╭─ DATASET RECORDS

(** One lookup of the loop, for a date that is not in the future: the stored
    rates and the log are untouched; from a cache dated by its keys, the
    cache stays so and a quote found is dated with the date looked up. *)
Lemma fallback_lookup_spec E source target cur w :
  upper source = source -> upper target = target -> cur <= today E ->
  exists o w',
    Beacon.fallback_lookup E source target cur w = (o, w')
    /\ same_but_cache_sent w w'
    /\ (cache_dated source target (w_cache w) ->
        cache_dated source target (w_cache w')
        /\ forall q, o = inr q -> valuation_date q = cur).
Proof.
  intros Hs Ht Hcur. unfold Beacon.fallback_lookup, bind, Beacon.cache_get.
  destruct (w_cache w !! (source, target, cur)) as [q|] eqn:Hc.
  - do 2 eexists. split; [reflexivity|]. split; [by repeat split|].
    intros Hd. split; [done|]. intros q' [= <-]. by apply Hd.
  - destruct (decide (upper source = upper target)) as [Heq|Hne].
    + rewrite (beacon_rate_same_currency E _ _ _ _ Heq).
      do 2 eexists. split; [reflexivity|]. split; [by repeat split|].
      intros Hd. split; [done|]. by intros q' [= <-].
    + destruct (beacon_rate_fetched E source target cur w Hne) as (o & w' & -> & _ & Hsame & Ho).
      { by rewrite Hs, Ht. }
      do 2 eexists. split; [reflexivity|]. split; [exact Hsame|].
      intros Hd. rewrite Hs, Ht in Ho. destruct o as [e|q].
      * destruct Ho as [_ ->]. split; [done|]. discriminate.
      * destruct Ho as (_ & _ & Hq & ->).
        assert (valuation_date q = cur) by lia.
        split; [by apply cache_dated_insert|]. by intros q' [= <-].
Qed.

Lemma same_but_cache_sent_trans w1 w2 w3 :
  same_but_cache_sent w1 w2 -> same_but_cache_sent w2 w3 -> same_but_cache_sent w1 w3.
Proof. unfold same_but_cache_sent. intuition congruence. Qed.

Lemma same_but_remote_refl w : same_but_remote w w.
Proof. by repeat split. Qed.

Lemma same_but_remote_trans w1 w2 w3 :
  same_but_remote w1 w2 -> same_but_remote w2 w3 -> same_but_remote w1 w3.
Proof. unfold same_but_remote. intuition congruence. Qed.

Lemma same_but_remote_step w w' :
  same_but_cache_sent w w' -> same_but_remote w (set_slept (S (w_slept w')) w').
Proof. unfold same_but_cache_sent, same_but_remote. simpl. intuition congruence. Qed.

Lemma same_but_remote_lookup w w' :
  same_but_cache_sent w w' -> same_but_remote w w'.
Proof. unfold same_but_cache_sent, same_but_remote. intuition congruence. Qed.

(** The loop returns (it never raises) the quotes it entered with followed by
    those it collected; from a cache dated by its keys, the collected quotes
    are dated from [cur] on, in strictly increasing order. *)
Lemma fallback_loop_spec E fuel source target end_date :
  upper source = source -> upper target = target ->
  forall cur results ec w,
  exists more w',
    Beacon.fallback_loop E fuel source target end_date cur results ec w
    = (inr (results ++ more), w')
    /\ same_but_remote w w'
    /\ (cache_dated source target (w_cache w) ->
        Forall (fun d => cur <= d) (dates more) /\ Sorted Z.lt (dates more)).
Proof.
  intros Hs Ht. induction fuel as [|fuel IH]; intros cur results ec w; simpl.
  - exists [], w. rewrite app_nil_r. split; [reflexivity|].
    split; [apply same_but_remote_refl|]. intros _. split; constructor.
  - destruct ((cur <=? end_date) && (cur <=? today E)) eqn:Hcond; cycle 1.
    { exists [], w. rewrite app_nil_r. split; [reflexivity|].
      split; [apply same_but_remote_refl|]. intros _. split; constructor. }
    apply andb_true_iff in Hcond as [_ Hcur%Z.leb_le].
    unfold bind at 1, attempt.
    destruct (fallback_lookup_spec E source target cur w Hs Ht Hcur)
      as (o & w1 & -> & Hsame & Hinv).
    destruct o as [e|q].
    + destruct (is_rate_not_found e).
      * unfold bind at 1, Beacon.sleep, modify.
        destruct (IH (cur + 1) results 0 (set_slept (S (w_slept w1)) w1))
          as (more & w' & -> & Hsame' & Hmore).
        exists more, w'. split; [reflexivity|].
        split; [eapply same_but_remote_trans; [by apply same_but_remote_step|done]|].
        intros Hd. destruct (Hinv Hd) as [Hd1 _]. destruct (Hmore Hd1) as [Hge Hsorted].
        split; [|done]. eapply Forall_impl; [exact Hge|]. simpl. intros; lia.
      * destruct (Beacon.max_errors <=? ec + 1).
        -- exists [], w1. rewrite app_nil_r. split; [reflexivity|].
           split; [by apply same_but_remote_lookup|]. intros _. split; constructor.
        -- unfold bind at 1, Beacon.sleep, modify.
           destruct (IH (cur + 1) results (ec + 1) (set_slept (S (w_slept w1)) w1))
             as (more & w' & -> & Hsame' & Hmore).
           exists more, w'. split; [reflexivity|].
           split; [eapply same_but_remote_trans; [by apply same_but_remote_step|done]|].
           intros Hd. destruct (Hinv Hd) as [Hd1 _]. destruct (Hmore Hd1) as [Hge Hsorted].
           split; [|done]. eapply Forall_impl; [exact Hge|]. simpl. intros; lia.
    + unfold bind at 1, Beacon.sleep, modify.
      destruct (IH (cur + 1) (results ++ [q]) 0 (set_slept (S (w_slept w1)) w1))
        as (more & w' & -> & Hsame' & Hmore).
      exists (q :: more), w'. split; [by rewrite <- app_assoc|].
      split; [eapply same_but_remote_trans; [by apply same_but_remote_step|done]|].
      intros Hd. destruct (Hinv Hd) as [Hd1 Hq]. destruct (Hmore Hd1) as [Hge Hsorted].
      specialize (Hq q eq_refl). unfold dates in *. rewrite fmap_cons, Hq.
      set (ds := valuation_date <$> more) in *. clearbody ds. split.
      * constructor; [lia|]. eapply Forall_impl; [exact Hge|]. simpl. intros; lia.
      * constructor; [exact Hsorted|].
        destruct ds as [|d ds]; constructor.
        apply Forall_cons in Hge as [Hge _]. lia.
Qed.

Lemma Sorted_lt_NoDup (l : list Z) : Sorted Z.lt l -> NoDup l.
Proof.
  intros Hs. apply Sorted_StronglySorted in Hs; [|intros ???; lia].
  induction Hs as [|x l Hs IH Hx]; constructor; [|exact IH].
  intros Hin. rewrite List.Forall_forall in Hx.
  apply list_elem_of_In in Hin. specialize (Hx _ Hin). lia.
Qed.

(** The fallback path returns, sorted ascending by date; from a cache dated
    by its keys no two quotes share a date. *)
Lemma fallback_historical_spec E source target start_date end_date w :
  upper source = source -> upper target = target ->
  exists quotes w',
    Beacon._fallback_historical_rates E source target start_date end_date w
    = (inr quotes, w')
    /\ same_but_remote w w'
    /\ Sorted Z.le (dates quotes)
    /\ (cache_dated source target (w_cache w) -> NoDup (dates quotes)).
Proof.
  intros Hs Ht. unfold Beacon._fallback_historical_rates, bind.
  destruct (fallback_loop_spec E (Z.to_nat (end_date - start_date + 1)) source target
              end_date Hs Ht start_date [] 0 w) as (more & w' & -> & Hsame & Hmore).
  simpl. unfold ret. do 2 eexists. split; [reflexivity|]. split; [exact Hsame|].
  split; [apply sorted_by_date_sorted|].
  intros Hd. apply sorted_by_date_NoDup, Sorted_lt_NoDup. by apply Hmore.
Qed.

╰─
╭─ DATASET RECORDS

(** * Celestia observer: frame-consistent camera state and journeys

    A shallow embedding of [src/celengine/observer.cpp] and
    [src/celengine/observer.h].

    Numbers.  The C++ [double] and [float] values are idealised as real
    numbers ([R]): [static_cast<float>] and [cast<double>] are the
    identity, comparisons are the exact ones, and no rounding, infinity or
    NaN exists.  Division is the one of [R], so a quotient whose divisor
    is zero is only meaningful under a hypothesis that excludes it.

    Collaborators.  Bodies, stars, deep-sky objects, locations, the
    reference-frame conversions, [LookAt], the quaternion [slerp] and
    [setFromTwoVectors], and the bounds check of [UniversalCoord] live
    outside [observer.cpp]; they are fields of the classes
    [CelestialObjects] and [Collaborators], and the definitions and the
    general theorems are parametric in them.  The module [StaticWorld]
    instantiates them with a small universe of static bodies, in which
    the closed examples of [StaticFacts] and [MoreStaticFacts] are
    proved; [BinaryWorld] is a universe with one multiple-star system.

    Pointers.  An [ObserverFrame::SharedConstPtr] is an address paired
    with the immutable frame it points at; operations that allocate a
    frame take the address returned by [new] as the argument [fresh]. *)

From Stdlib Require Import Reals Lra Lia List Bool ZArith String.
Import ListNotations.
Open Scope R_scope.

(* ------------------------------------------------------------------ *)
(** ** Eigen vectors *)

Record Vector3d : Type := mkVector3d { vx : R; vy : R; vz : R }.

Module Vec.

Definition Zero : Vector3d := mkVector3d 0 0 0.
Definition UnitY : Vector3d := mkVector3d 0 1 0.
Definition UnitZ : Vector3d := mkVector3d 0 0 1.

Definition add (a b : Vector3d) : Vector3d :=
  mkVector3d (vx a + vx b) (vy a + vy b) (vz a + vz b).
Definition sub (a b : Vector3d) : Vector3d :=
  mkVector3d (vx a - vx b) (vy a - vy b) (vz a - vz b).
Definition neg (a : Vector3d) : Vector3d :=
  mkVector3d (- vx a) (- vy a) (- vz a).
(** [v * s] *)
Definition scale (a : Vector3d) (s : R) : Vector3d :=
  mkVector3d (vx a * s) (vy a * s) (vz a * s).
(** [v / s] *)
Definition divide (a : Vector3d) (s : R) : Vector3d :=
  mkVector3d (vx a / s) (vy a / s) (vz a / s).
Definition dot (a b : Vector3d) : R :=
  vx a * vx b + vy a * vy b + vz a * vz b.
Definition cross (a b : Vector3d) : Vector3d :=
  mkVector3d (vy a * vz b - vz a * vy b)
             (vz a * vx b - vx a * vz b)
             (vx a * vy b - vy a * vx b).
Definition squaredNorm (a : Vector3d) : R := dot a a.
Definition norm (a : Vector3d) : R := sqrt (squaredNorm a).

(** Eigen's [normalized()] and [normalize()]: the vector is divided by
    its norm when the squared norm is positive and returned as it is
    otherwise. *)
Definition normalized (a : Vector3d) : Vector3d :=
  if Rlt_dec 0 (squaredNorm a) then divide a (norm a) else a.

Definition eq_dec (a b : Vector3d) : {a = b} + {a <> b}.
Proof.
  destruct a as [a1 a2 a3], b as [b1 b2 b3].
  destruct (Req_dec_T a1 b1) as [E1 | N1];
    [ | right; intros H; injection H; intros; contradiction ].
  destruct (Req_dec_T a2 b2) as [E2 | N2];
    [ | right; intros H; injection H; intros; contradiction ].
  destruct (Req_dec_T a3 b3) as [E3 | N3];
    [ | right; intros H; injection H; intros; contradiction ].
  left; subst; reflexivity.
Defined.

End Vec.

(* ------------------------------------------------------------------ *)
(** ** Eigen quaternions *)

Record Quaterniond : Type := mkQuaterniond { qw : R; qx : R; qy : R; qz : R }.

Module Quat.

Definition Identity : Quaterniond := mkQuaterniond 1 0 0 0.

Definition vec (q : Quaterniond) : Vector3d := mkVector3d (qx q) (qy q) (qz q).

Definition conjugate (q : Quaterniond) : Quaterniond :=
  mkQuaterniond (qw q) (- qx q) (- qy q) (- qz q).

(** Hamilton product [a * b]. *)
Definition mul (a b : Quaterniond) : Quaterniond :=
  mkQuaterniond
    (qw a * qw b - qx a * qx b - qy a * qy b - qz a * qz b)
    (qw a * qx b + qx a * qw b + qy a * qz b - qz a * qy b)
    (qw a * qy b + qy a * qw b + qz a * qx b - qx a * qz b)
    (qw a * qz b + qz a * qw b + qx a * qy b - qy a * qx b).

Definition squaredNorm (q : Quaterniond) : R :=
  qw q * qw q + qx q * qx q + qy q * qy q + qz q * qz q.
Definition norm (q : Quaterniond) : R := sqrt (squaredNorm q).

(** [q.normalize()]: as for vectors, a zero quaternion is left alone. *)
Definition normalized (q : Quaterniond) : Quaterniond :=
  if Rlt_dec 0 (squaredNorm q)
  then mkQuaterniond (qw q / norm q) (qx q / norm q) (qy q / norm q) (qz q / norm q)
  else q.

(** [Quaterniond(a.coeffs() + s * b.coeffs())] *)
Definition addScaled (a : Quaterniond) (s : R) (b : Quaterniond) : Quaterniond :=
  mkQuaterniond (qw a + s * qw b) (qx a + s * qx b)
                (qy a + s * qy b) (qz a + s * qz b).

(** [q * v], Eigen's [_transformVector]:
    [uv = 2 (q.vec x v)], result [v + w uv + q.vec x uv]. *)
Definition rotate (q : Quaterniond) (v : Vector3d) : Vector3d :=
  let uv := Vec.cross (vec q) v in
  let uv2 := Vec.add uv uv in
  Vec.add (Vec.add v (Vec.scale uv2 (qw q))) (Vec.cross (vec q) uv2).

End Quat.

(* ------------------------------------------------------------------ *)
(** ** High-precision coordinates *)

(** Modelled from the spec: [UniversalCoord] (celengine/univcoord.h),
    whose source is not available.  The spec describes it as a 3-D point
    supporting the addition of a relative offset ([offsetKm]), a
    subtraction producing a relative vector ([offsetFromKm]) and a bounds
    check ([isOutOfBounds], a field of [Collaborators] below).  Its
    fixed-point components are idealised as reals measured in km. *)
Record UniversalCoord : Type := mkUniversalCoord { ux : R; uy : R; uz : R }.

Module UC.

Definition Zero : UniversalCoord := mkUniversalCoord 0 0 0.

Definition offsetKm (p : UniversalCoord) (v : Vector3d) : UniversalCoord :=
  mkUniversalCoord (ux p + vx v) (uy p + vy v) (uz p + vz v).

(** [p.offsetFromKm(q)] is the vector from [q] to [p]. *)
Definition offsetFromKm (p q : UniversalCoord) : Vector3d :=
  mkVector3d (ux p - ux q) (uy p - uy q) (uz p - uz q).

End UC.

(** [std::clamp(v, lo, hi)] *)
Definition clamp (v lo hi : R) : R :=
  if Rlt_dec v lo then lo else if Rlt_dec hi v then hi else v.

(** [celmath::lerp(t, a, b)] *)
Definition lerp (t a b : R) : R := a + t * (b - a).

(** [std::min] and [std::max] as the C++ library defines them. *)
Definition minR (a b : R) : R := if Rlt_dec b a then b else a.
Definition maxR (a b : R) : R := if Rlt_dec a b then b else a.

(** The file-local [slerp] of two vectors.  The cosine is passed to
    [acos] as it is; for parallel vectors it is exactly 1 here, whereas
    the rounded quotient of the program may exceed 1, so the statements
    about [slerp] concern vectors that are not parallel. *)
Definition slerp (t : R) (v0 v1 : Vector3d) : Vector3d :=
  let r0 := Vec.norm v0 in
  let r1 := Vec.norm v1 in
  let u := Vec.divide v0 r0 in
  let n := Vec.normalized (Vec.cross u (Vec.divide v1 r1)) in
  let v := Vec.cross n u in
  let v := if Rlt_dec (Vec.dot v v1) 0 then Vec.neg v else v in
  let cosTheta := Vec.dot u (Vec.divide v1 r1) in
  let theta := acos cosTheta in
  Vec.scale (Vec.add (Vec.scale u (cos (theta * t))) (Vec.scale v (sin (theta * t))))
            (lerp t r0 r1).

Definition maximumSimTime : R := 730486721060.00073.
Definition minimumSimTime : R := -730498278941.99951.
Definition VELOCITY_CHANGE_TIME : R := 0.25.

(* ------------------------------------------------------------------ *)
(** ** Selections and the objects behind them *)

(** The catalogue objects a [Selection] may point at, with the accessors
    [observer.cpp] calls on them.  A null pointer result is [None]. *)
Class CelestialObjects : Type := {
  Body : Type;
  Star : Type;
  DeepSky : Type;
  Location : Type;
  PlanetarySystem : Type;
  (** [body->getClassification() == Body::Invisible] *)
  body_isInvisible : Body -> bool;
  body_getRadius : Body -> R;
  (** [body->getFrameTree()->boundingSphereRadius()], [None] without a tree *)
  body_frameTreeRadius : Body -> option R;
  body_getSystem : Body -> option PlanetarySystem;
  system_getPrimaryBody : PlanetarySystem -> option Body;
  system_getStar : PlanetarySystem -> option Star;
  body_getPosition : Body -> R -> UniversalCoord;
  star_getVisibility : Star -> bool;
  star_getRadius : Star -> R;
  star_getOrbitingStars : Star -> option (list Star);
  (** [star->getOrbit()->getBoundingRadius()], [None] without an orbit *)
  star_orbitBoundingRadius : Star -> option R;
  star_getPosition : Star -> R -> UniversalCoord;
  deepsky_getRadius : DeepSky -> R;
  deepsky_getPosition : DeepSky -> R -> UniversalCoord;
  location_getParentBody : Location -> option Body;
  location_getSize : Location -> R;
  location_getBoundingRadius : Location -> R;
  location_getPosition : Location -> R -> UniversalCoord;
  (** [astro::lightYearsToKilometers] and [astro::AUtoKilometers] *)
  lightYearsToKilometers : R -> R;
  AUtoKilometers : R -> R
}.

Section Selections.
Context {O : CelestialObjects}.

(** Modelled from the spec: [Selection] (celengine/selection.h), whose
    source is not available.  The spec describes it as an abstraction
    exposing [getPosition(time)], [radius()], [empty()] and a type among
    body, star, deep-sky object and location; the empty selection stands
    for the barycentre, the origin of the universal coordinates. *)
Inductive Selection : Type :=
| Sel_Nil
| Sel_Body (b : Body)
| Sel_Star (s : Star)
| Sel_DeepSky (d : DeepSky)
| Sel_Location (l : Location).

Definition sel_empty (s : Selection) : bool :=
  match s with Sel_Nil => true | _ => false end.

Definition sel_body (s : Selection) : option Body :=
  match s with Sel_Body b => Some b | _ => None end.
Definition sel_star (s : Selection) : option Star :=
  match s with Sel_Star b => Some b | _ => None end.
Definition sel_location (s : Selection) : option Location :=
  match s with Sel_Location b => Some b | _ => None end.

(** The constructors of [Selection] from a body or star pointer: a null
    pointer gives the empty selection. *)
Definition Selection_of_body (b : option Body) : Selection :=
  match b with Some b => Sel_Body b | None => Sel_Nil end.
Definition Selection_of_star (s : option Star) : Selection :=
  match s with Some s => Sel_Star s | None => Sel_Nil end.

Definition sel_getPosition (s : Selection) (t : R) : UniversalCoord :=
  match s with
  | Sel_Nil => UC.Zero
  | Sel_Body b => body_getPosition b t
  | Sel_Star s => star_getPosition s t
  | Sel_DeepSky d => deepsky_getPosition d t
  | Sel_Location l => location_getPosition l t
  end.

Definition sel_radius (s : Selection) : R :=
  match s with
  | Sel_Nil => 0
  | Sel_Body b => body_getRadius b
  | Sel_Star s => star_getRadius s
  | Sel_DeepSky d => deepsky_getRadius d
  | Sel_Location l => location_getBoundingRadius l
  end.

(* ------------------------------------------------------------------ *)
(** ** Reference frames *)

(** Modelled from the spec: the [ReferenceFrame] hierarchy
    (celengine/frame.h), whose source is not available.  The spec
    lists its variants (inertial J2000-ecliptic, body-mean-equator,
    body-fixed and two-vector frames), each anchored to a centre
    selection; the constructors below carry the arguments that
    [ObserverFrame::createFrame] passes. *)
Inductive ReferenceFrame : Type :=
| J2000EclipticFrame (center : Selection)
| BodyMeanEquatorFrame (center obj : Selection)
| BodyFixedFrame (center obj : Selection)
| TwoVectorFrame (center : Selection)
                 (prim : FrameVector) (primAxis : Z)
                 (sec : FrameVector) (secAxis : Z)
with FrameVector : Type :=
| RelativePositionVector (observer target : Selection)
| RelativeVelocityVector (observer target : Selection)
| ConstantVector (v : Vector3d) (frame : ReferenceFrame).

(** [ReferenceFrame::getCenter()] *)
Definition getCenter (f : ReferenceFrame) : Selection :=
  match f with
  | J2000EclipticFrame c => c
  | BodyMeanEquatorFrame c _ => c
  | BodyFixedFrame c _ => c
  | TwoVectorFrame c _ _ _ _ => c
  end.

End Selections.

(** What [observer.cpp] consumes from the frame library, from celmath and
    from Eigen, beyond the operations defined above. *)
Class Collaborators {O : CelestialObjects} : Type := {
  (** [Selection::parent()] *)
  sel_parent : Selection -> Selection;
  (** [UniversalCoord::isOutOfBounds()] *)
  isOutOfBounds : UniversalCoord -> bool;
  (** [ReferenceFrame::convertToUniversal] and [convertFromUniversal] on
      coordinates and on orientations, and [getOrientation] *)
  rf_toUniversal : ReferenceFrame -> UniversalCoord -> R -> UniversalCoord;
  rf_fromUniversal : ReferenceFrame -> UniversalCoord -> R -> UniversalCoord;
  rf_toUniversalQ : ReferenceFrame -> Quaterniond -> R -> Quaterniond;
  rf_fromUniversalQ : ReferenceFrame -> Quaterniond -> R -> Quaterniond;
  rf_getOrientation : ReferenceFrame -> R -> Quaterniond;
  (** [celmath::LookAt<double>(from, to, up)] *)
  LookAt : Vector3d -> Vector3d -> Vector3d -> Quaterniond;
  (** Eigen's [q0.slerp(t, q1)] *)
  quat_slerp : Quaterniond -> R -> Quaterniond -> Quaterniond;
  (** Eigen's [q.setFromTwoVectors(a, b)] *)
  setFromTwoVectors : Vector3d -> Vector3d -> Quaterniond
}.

╰─

*PROBLEM DETAILS*
Determine how many lines above contain the word "frames", then give the number by itself.

*RESULT FOR THIS EXERCISE*
2